Mount Foraker
Mount Foraker is one of the most well-known mountains in the US State of Alaska. Rising to an elevation of 5,304 m, Mount Foraker is the country's third-highest peak and the second-highest peak in the Alaskan Range. Situated in Denali National Park at the heart of the Alaska Range, about 23 km southwest of Mount Denali, the mountain rises on a fork of the Kahiltna Glacier above the Mount Denali base camp. The mountain's north peak was initially climbed on August 6, 1934, and the south peak was climbed via the west ridge by the American mountaineer Charles Snead Houston and his team on August 10, 1934.
Geography Of Mount Foraker
The 5,304 m high Mount Foraker has two summits: the 17,400 ft high Northern Summit and the 16,810 ft high Southern Summit. The formation of the central Alaska Range, of which Mount Foraker is a part, began approximately 25 million years ago due to the collision of the Yakutat microplate with the North American mainland. A flight from Talkeetna to the Denali base camp, located south of the Kahiltna Glacier, is the most common way to reach Mount Foraker. From the Glacier, the journey starts on foot to Mount Crosson's southeastern side and then continues across Crosson Ridge to the southwestern side. All these climbing routes are filled with steep slopes and snow, therefore making climbing difficult.

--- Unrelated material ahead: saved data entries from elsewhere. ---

Lemma run_target (self : Fuzzer Template Logger) (t : FuzzerTarget.t) :
  In (EvTarget t) (trace (run self)) -> t = target_of self.
Proof.
  destruct (run_trace_shape self) as (cs & tail & -> & Htail).
  intros [H | [H | H]]; try congruence.
  apply in_app_or in H. destruct H as [H | H].
  - apply in_map_iff in H. destruct H as (c & H & _). discriminate.
  - destruct Htail as [-> | (evs & ->)]; [contradiction |].
    destruct H as [H | H]; [discriminate |].
    apply in_map_iff in H. destruct H as (c & H & _). discriminate.
Qed.

Lemma run_no_fetch (self : Fuzzer Template Logger) (u d : string) :
  ~ In (EvFetchUrl u d) (trace (run self)).
Proof.
  destruct (run_trace_shape self) as (cs & tail & -> & Htail).
  intros [H | [H | H]]; try discriminate.
  apply in_app_or in H. destruct H as [H | H].
  - apply in_map_iff in H. destruct H as (c & H & _). discriminate.
  - destruct Htail as [-> | (evs & ->)]; [contradiction |].
    destruct H as [H | H]; [discriminate |].
    apply in_map_iff in H. destruct H as (c & H & _). discriminate.
Qed.

(** *** The main block *)

Lemma load_definition_cases (args : Args.t) :
  (exists path,
      arg_given (Args.src_file args) = Some path /\
      load_definition args =
        ([EvReadFile path], get_api_definition_from_file path)) \/
  (exists url,
      arg_given (Args.src_file args) = None /\
      arg_given (Args.src_url args) = Some url /\
      load_definition args =
        ([EvFetchUrl url mktemp], save_api_definition url mktemp)) \/
  (arg_given (Args.src_file args) = None /\
   arg_given (Args.src_url args) = None /\
   load_definition args = ([], Raise (SystemExit None))).
Proof.
  unfold load_definition.
  destruct (arg_given (Args.src_file args)) as [path |].
  - left. exists path. auto.
  - destruct (arg_given (Args.src_url args)) as [url |].
    + right. left. exists url. auto.
    + right. right. auto.
Qed.

Lemma fuzz_prepare_fail (args : Args.t) (api : pyval) (e : exn) :
  process_api_resources api = Raise e ->
  fuzz args api = ([EvLogInfo "APIFuzzer initialized"], Raise e).
Proof.
  intros H. unfold fuzz, __init__, prepare. simpl. now rewrite H.
Qed.

Lemma fuzz_prepare_ok (args : Args.t) (api : pyval) (ts : list Template) :
  process_api_resources api = Ok ts ->
  exists self,
    templates self = Some ts /\
    base_url self = compile_base_url api (Args.alternate_url args) /\
    auth_headers self =
      (if truthy (Args.headers args) then Args.headers args else PDict []) /\
    fuzz args api =
      (EvLogInfo "APIFuzzer initialized" :: EvSignal :: trace (run self),
       outcome (run self)).
Proof.
  intros H. unfold fuzz, __init__, prepare. simpl. rewrite H. simpl.
  match goal with
  | |- context [run ?s] => exists s; repeat split; destruct (run s); reflexivity
  end.
Qed.

Lemma main_load_ok (args : Args.t) (tr0 : list (event Compiled)) (api : pyval) :
  load_definition args = (tr0, Ok api) ->
  main args = (tr0 ++ trace (fuzz args api), outcome (fuzz args api)).
Proof.
  intros H. unfold main. rewrite H. simpl. now destruct (fuzz args api).
Qed.

Lemma main_load_fail (args : Args.t) (tr0 : list (event Compiled)) (e : exn) :
  load_definition args = (tr0, Raise e) ->
  main args = (tr0, Raise e).
Proof. intros H. unfold main. now rewrite H. Qed.

(** A target is only ever built from a loaded and prepared definition. *)
Lemma main_target (args : Args.t) (t : FuzzerTarget.t) :
  In (EvTarget t) (trace (main args)) ->
  exists api ts (self : Fuzzer Template Logger),
    outcome (load_definition args) = Ok api /\
    process_api_resources api = Ok ts /\
    base_url self = compile_base_url api (Args.alternate_url args) /\
    auth_headers self =
      (if truthy (Args.headers args) then Args.headers args else PDict []) /\
    t = target_of self.
Proof.
  intros Hin.
  destruct (load_definition args) as [tr0 [api | e]] eqn:Hload.
  - rewrite (main_load_ok _ _ _ Hload) in Hin. simpl in Hin.
    assert (Htr0 : ~ In (EvTarget t) tr0).
    { destruct (load_definition_cases args)
        as [(p & _ & H) | [(u & _ & _ & H) | (_ & _ & H)]];
        rewrite H in Hload; injection Hload as <- _;
        simpl; intuition discriminate. }
    apply in_app_or in Hin. destruct Hin as [Hin | Hin]; [contradiction |].
    destruct (process_api_resources api) as [ts | e] eqn:Hp.
    + destruct (fuzz_prepare_ok args api ts Hp) as (self & _ & Hb & Ha & Hf).
      rewrite Hf in Hin. simpl in Hin.
      destruct Hin as [Hin | [Hin | Hin]]; try discriminate.
      exists api, ts, self. repeat split; trivial.
      now apply run_target.
    + rewrite (fuzz_prepare_fail args api e Hp) in Hin. simpl in Hin.
      destruct Hin as [Hin | []]. discriminate.
  - rewrite (main_load_fail _ _ _ Hload) in Hin. simpl in Hin.
    destruct (load_definition_cases args)
      as [(p & _ & H) | [(u & _ & _ & H) | (_ & _ & H)]];
      rewrite H in Hload; injection Hload as <- _;
      simpl in Hin; intuition discriminate.
Qed.

(** The handler is installed between [prepare] and [run]: an interrupt
    that finds it installed arrives during the run. *)
Lemma handler_installed_during_run (args : Args.t) (k : nat) :
  handler_installed (firstn k (trace (main args))) = true ->
  exists api ts,
    outcome (load_definition args) = Ok api /\
    process_api_resources api = Ok ts.
Proof.
  intros Hh. apply existsb_exists in Hh. destruct Hh as (ev & Hin & Hev).
  destruct ev; try discriminate. clear Hev.
  assert (Hall : In EvSignal (trace (main args))).
  { rewrite <- (firstn_skipn k (trace (main args))).
    apply in_or_app. now left. }
  clear Hin.
  assert (Hload0 : forall tr0 r, load_definition args = (tr0, r) ->
                                 ~ In EvSignal tr0).
  { intros tr0 r Hload.
    destruct (load_definition_cases args)
      as [(p & _ & H) | [(u & _ & _ & H) | (_ & _ & H)]];
      rewrite H in Hload; injection Hload as <- _;
      simpl; intuition discriminate. }
  destruct (load_definition args) as [tr0 [api | e]] eqn:Hload.
  - rewrite (main_load_ok _ _ _ Hload) in Hall. simpl in Hall.
    apply in_app_or in Hall. destruct Hall as [Hall | Hall].
    + now apply (Hload0 _ _ eq_refl) in Hall.
    + destruct (process_api_resources api) as [ts | e] eqn:Hp.
      * exists api, ts. auto.
      * rewrite (fuzz_prepare_fail args api e Hp) in Hall. simpl in Hall.
        destruct Hall as [Hall | []]. discriminate.
  - rewrite (main_load_fail _ _ _ Hload) in Hall. simpl in Hall.
    now apply (Hload0 _ _ eq_refl) in Hall.
Qed.

(** The deepness level is stored by [__init__] and read nowhere. *)
Lemma level_is_not_read (args : Args.t) (n m : Z) :
  main (Args.with_level args n) = main (Args.with_level args m).
Proof.
  unfold main.
  change (load_definition (Args.with_level args n)) with (load_definition args).
  change (load_definition (Args.with_level args m)) with (load_definition args).
  destruct (load_definition args) as [tr0 [api | e]]; simpl; trivial.
  unfold fuzz, __init__, prepare. simpl.
  destruct (process_api_resources api); reflexivity.
Qed.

An expedition led by the American mountaineer Charles Snead Houston first ascended Mount Foraker in 1934. They reached the North Peak's summit on August 6, but were uncertain if they had reached the peak, so on August 10, they also ascended the South Peak. After an 8-week hike, the group eventually returned to Denali National Park on August 28. Because of its lengthy approach, this route used by Houston and his team is currently seldom climbed.
History Of Mount Foraker
The longtime residents of the Lake Minchumina region, northeast of the Alaska Range, were the indigenous Koyukon people. They gave two names to the mountain: Sultana, which translates as The Woman, and Menale, which means Denali's Wife. Some Alaskans still refer to the peak as Sultana, respecting the name conferred to it by the ancients. The Russian American Trading Company members who were exploring Alaska's interior areas renamed Sultana in the 1830s.
They called a group of summits Tenada, which contained Denali, and a neighboring massif Tschigmit, which comprised Sultana and its subordinate peaks, in their 1839 report. When the United States bought Alaska from Russia in 1867, the names were removed from Russian maps and forgotten. On November 25, 1899, Lt. Joseph Herron of the 8th US Calvary, on a scouting mission, gave Sultana its present name in honor of Ohio Senator Joseph Foraker.